<<<<
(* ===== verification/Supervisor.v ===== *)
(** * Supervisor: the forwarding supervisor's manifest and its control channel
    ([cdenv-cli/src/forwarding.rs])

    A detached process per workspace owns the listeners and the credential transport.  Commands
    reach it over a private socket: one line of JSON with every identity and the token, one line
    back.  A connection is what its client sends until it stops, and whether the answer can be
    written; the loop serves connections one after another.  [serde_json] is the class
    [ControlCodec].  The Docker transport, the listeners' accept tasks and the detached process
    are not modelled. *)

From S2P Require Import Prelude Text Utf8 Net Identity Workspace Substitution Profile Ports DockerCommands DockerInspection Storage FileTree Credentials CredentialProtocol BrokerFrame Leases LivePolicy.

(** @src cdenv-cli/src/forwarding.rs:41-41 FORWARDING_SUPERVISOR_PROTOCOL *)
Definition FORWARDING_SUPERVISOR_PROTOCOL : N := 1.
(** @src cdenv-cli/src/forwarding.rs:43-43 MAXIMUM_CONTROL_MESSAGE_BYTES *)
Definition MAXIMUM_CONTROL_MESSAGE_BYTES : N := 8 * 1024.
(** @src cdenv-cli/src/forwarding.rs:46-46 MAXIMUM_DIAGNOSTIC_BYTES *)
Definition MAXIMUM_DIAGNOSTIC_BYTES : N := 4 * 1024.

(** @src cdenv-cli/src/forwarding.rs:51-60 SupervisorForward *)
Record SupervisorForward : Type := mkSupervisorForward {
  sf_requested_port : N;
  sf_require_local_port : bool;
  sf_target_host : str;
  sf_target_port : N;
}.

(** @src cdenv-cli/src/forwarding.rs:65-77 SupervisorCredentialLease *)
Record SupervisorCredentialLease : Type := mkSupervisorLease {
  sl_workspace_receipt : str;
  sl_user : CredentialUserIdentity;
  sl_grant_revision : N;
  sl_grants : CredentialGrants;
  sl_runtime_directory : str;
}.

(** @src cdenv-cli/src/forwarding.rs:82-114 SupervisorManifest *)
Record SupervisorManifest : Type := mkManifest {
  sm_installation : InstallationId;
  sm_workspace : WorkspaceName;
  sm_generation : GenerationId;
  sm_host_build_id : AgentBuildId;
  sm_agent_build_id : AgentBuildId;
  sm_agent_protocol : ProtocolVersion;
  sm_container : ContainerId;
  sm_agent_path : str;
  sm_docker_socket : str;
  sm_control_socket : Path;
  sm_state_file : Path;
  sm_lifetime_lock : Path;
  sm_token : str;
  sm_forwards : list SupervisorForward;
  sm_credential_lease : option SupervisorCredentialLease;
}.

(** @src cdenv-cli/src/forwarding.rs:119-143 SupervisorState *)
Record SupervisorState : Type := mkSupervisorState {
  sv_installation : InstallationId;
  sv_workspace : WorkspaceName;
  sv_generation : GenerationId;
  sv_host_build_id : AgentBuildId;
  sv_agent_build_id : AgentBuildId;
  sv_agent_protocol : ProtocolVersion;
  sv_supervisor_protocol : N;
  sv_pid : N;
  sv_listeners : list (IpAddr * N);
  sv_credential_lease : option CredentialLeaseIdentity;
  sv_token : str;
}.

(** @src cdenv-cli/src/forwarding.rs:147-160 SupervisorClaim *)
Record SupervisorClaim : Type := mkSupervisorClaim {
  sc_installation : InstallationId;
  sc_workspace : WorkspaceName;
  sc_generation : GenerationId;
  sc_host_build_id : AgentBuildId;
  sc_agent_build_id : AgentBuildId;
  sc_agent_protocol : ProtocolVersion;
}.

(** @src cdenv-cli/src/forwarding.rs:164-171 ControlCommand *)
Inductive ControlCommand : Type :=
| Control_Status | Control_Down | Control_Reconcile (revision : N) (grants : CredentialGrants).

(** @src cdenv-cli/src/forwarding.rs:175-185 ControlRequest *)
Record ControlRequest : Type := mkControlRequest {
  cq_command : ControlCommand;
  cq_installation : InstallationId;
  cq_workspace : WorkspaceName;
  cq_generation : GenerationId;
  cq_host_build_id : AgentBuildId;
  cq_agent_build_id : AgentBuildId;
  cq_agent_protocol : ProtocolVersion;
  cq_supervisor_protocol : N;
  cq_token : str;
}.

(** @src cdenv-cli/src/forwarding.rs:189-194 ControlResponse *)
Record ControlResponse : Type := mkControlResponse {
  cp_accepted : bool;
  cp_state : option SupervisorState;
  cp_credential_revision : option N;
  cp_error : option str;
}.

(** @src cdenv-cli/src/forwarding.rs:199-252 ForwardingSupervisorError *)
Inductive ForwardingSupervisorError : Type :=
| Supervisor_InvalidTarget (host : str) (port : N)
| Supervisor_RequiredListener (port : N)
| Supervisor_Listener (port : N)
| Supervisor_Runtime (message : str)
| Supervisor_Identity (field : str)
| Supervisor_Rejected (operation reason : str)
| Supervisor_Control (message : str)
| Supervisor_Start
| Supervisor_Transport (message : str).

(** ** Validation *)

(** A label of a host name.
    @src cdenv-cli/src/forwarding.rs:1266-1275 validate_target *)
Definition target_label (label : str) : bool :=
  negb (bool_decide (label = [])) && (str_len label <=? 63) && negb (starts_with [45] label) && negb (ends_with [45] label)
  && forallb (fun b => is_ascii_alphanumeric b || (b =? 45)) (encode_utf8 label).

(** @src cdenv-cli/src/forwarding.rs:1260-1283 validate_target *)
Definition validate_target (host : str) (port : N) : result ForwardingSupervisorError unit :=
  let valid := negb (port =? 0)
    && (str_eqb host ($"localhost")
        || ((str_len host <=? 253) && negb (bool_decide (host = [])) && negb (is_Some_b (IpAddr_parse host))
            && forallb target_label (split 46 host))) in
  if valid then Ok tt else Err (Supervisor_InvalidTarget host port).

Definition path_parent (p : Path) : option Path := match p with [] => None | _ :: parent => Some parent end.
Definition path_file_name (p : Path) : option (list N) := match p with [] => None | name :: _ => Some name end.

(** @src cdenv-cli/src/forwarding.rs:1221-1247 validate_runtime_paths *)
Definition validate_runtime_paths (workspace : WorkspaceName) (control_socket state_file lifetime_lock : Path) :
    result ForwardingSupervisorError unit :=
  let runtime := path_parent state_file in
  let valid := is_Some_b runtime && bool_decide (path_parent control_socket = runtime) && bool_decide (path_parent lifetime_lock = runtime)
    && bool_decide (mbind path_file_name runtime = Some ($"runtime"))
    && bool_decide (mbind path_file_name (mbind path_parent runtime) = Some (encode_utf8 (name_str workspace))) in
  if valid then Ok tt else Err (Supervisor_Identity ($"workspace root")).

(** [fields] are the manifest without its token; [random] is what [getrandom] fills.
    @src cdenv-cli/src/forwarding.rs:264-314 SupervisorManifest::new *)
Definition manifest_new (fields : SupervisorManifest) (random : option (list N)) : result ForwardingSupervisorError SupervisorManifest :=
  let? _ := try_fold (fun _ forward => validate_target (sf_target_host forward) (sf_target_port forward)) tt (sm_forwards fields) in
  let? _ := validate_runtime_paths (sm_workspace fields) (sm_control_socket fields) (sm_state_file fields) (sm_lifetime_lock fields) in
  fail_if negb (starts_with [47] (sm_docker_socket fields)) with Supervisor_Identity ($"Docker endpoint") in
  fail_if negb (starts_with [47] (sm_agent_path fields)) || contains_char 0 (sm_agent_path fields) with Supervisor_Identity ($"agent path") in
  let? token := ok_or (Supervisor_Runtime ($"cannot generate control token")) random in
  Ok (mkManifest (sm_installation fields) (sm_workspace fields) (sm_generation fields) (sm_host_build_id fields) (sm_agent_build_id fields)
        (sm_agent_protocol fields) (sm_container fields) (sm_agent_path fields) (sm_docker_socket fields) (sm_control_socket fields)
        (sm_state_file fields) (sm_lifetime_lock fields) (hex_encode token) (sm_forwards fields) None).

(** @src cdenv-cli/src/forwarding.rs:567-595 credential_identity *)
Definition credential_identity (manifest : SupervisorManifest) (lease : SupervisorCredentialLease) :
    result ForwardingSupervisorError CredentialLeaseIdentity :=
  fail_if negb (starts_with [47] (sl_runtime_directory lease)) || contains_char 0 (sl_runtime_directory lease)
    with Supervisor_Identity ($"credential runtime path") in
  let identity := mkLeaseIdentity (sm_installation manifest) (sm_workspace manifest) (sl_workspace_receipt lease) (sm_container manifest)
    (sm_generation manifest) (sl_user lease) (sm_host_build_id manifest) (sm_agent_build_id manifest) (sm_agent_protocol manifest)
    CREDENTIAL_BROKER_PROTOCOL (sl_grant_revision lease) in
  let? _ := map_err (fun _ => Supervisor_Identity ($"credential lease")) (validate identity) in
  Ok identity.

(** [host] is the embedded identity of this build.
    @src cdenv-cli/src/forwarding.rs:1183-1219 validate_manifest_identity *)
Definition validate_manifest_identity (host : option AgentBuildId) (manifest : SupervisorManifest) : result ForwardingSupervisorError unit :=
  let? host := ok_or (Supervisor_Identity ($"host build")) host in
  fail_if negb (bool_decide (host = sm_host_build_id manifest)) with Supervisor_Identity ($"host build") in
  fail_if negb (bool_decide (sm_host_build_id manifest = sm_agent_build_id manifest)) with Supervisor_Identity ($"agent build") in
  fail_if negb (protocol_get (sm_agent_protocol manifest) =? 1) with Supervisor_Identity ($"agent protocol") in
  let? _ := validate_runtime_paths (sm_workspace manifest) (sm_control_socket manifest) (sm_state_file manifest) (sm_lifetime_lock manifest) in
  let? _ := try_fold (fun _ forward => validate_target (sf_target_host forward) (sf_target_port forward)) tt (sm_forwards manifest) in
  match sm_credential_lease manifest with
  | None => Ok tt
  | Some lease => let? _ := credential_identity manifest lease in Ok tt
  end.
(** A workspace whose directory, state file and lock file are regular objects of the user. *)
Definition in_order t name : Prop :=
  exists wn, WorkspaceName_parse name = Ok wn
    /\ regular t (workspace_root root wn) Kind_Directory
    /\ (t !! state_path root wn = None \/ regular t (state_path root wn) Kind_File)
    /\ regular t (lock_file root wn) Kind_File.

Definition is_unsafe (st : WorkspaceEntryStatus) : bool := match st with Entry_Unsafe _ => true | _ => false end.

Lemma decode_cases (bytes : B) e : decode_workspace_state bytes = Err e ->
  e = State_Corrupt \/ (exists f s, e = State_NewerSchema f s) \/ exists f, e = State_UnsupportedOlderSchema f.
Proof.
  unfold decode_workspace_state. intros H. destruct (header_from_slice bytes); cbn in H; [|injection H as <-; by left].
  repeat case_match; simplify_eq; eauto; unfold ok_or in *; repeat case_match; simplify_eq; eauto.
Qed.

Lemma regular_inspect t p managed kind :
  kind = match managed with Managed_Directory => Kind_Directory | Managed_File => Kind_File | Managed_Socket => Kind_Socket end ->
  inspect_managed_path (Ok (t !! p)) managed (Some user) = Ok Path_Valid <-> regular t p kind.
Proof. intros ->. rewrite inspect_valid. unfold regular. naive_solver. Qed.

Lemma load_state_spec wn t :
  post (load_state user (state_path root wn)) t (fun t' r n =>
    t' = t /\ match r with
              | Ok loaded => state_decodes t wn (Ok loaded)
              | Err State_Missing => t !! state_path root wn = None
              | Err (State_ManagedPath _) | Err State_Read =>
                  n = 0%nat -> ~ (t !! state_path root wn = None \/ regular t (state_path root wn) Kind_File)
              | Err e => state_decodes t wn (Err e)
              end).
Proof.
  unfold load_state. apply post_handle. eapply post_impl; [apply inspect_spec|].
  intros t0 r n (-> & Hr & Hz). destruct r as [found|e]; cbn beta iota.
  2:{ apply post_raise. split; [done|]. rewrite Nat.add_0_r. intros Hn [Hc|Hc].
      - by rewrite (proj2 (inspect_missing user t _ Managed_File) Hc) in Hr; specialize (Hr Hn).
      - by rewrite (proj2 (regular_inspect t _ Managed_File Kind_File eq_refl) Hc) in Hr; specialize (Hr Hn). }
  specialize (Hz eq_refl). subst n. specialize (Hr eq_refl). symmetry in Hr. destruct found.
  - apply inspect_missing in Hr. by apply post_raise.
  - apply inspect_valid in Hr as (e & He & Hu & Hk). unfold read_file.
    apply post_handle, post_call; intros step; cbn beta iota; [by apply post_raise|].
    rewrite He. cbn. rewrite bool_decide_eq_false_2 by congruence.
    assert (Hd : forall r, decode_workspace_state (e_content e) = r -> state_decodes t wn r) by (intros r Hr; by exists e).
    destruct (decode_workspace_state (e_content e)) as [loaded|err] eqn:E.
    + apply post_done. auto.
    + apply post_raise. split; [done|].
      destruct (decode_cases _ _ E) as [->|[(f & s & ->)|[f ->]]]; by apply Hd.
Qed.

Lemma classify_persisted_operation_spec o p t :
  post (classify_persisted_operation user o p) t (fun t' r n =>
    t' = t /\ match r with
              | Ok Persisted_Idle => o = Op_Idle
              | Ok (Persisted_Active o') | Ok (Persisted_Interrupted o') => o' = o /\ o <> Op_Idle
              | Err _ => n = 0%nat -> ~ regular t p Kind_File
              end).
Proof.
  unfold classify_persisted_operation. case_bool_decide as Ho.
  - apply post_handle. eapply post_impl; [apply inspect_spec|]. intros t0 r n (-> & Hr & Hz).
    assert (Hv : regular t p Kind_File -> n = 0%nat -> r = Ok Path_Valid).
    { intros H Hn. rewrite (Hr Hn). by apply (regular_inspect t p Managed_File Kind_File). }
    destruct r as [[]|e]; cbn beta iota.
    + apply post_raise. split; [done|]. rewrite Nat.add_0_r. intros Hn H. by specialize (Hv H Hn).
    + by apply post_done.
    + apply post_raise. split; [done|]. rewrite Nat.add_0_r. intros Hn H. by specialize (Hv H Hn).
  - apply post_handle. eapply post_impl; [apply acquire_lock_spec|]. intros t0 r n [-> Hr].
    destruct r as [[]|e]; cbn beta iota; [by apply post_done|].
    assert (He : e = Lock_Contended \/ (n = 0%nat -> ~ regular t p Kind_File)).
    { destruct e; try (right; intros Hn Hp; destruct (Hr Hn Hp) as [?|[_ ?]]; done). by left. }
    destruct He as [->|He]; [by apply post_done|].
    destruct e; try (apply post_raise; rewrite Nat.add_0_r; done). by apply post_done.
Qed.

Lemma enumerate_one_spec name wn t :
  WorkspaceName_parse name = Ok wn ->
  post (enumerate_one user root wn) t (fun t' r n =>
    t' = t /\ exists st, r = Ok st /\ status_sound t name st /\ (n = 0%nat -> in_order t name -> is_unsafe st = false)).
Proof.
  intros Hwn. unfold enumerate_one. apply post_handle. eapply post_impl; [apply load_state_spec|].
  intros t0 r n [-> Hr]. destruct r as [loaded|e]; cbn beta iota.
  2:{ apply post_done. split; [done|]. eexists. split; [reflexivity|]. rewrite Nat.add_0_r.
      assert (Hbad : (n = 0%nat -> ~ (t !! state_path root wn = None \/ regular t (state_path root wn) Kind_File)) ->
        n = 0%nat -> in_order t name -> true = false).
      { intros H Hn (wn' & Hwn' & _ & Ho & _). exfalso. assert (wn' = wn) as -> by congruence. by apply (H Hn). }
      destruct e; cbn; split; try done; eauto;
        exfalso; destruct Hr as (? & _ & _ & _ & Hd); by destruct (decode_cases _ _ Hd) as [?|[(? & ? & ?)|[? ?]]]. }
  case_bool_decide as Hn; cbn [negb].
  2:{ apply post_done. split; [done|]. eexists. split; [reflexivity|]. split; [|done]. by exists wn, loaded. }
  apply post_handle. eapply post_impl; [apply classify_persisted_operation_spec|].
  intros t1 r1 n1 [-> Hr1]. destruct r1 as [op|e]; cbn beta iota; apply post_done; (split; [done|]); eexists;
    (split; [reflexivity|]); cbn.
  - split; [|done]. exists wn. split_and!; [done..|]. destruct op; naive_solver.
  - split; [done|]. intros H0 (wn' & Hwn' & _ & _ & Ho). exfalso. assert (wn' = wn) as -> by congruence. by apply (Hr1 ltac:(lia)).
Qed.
>>>>
Reproduce, character for character, only the lines of the preceding data that start at the line with "match sm_credential_lease manifest with" and end at the line with "root wn) Kind_File.", both included.

--- Output for this exercise ---
  match sm_credential_lease manifest with
  | None => Ok tt
  | Some lease => let? _ := credential_identity manifest lease in Ok tt
  end.
(** A workspace whose directory, state file and lock file are regular objects of the user. *)
Definition in_order t name : Prop :=
  exists wn, WorkspaceName_parse name = Ok wn
    /\ regular t (workspace_root root wn) Kind_Directory
    /\ (t !! state_path root wn = None \/ regular t (state_path root wn) Kind_File)
    /\ regular t (lock_file root wn) Kind_File.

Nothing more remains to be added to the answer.